2:27:37 PM | 9/18/2012

The industrial sector of Soc Trang province is expected to develop strongly in the 2011 - 2015 period, aiming to play a greater role in the provincial social and economic development. Industrial production value was estimated at VND7,791.6 billion in 2011 and is planned to be VND13,000 billion in 2015. Industrial production growth will average 11.70 percent a year from 2011 to 2015.

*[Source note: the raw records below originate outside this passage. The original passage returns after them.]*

(** The rows that running requests and goroutines hold: stages read by [Reconcile], stages
    it has claimed (with the mode of the run) and approvals read by [UpdateApproval]. *)
Record Sys := MkSys {
  sy_world : World;
  sy_seen : list StageEntity;
  sy_held : list (StageEntity * string);
  sy_read : list ApprovalEntity }.
Abbreviation sy_db sys := (w_db (sy_world sys)).

(** The transactions, with the values their callers supply. *)
Inductive call :=
  | CallProject (id name owner repo branch : string) (inst : option Z) (loc : option string)
  | CallCreate (id project command user dir : string) (d : Def) (budget : Z)
  | CallUpdate (id action : string)
  | CallBudget (id : string) (budget : Z)
  | CallCheck (id : string)
  | CallDecide (a : ApprovalEntity) (decision : string) (feedback edited : option string)
      (user : string)
  | CallStart (id : string) (d : Def)
  | CallProgress (s : StageEntity) (kind : string) (payload : json)
  | CallCommit (s : StageEntity) (i : Input) (r : Result)
  | CallDerive (id : string)
  | CallFail (id stage : string) (attempt : Z) (cause : error)
  | CallBlock (s : StageEntity) (cause : error).

Section system.
Context {PF : Platform} {UC : Unicode}.

Definition call_tx (c : call) : Tx unit :=
  match c with
  | CallProject id name owner repo branch inst loc =>
      CreateProject id name owner repo branch inst loc
  | CallCreate id project command user dir d budget =>
      create_tx id project command user dir d budget
  | CallUpdate id action => update_tx id action
  | CallBudget id budget => budget_tx id budget
  | CallCheck id => _ ← check_tx id; mret tt
  | CallDecide a decision feedback edited user =>
      _ ← decide_tx a (a_ID a) decision feedback edited user; mret tt
  | CallStart id d => start_tx id d
  | CallProgress s kind payload => progress_tx (s_TaskID s) s kind payload
  | CallCommit s i r => commit_tx (s_TaskID s) s i r
  | CallDerive id => derive_tx id
  | CallFail id stage attempt cause => fail_tx id stage attempt cause
  | CallBlock s cause => block_tx (s_TaskID s) s cause
  end.

(** Who may run what: a decision is about an approval that was read, a run reports and
    commits for the stage it was claimed with, in the mode of the claim, and only the
    publisher's execution blocks its stage. *)
Definition allowed (sys : Sys) (c : call) : Prop :=
  match c with
  | CallDecide a _ _ _ _ => a ∈ sy_read sys
  | CallProgress s _ _ => ∃ mode, (s, mode) ∈ sy_held sys
  | CallCommit s i _ => (s, in_Mode i) ∈ sy_held sys
  | CallBlock s _ => (s, "execute") ∈ sy_held sys
  | _ => True
  end.

Inductive step : Sys → Sys → Prop :=
  | step_stages sys id ss :
      Stages (sy_db sys) id = Ok ss →
      step sys (MkSys (sy_world sys) (ss ++ sy_seen sys) (sy_held sys) (sy_read sys))
  | step_approval sys id a :
      Approval (sy_db sys) id = Ok a →
      step sys (MkSys (sy_world sys) (sy_seen sys) (sy_held sys) (a :: sy_read sys))
  | step_call sys c fate r w :
      allowed sys c → WithTx fate (call_tx c) (sy_world sys) = (r, w) →
      step sys (MkSys w (sy_seen sys) (sy_held sys) (sy_read sys))
  | step_claim sys s all fate s' w :
      s ∈ sy_seen sys → claim_mode s all ≠ "" →
      WithTx fate (claim_tx (s_TaskID s) s (claim_mode s all)) (sy_world sys) = (Ok s', w) →
      step sys (MkSys w (sy_seen sys) ((s', claim_mode s all) :: sy_held sys) (sy_read sys))
  | step_claim_failed sys s all fate e w :
      s ∈ sy_seen sys → claim_mode s all ≠ "" →
      WithTx fate (claim_tx (s_TaskID s) s (claim_mode s all)) (sy_world sys) = (Err e, w) →
      step sys (MkSys w (sy_seen sys) (sy_held sys) (sy_read sys))
  | step_draw sys :
      step sys (MkSys (MkWorld (sy_db sys) (S (w_ticks (sy_world sys)))
                         (w_hooks (sy_world sys))) (sy_seen sys) (sy_held sys) (sy_read sys))
  | step_crash sys :
      step sys (MkSys (MkWorld (sy_db sys) (w_ticks (sy_world sys)) []) [] [] []).

Definition initial : Sys := MkSys (MkWorld empty_db 0 []) [] [] [].
Definition reachable (sys : Sys) : Prop := rtc step initial sys.

(** ** The invariant *)
Record good (db : DB) : Prop := {
  gd_keyed : keyed db;
  gd_flow : flow_inv (flow_of db);
  gd_log : log_wf db;
  gd_settled : settled db }.
(** What one transaction may do to a good database. *)
Record effect (db db' : DB) : Prop := {
  ef_good : good db';
  ef_le : db_le db db';
  ef_terminal : terminal_le db db';
  ef_flow : rtc flow_step (flow_of db) (flow_of db') }.
Record sys_inv (sys : Sys) : Prop := {
  si_good : good (sy_db sys);
  si_seen : ∀ s, s ∈ sy_seen sys → known (sy_db sys) s;
  si_held : ∀ s mode, (s, mode) ∈ sy_held sys →
    known (sy_db sys) s ∧ in_phase s (work_phase (mode_kind mode));
  si_read : ∀ a, a ∈ sy_read sys → known_approval (sy_db sys) a }.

After 20 years of development, despite strong impacts from global financial crisis and economic downturn, antidumping lawsuits, and rising input and fuel prices, it was still expanding. The contribution of the industrial sector to provincial GDP climbed from 7.99 percent in 1992 to 16.65 percent in 2011. By the end of 2011, the industrial output value ranked eighth in the Mekong Delta, after Long An, Can Tho, Ca Mau, Kien Giang, Tien Giang, Dong Thap and An Giang.
 
Inside the industrial sector, processing makes up over 99.5 percent in value and seafood processing is a key industrial field. Local companies invested in advanced technological lines to generate competitive products for domestic and overseas markets. Currently, the province is home to 12 export seafood processors. The strong output development of local companies has attracted and generated thousands of jobs for local workers.
 
Its major industrial products are mainly consumer goods and exports like frozen shrimp, frozen fish, crystallised sugar, tunnel brick and beer. In 2011, its frozen shrimp production was 50,359 tonnes, an increase of 49,760 tonnes from 1992; sugar output hit 40,956 tonnes, an increase of 31,333 tonnes; and fired brick production turned out 58,853,000 bricks, an increase of 48,121,000 bricks. By 2011, its key industrial products were rice, sugar, beer, frozen shrimp, fried fish paste, frozen seafood, plastic projects, and fish meal. Nevertheless, only some key products like frozen shrimp, frozen fish and sugar are competitive enough, while others, especially handicrafts, are uncompetitive on both domestic and international markets. These inferior items are primarily used by local consumers.
 
Besides, local enterprises are weak at management capacity and understanding of international law. As a result, they are easily caught by many barriers. Furthermore, low technological level, weak competitiveness and undeveloped human resources put a brake on the export of local goods to world markets.
 
Facing these challenges, to develop industry in both dimension and depth and realise the Resolution of the 12th Party Congress (industrial production value reaches VND12,000 - 14,000 billion by 2015), the industry must take drastic measures such as: Rapidly applying industry and handicraft development plan till 2020, with a vision to 2025; industrial zone development till 2020, with a vision to 2025, and sub-sector development plans approved, said Mr Ngo Minh Trang, Director of the Department of Industry and Trade of Soc Trang province. Depending on the situation, each district can develop one industrial park.
 
To encourage and support businesses to invest, build and operate infrastructure items in industrial parks in the province, the Department of Industry and Trade has submitted to the Provincial People’s Committee a draft decision on “Regulations on investment support, preference and attraction policies for industrial zone infrastructure development.” When this decision is issued, it will be an important legal instrument for promoting the highest efficiency of industrial zones, stepping up the involvement of private sector in industrial zone infrastructure construction.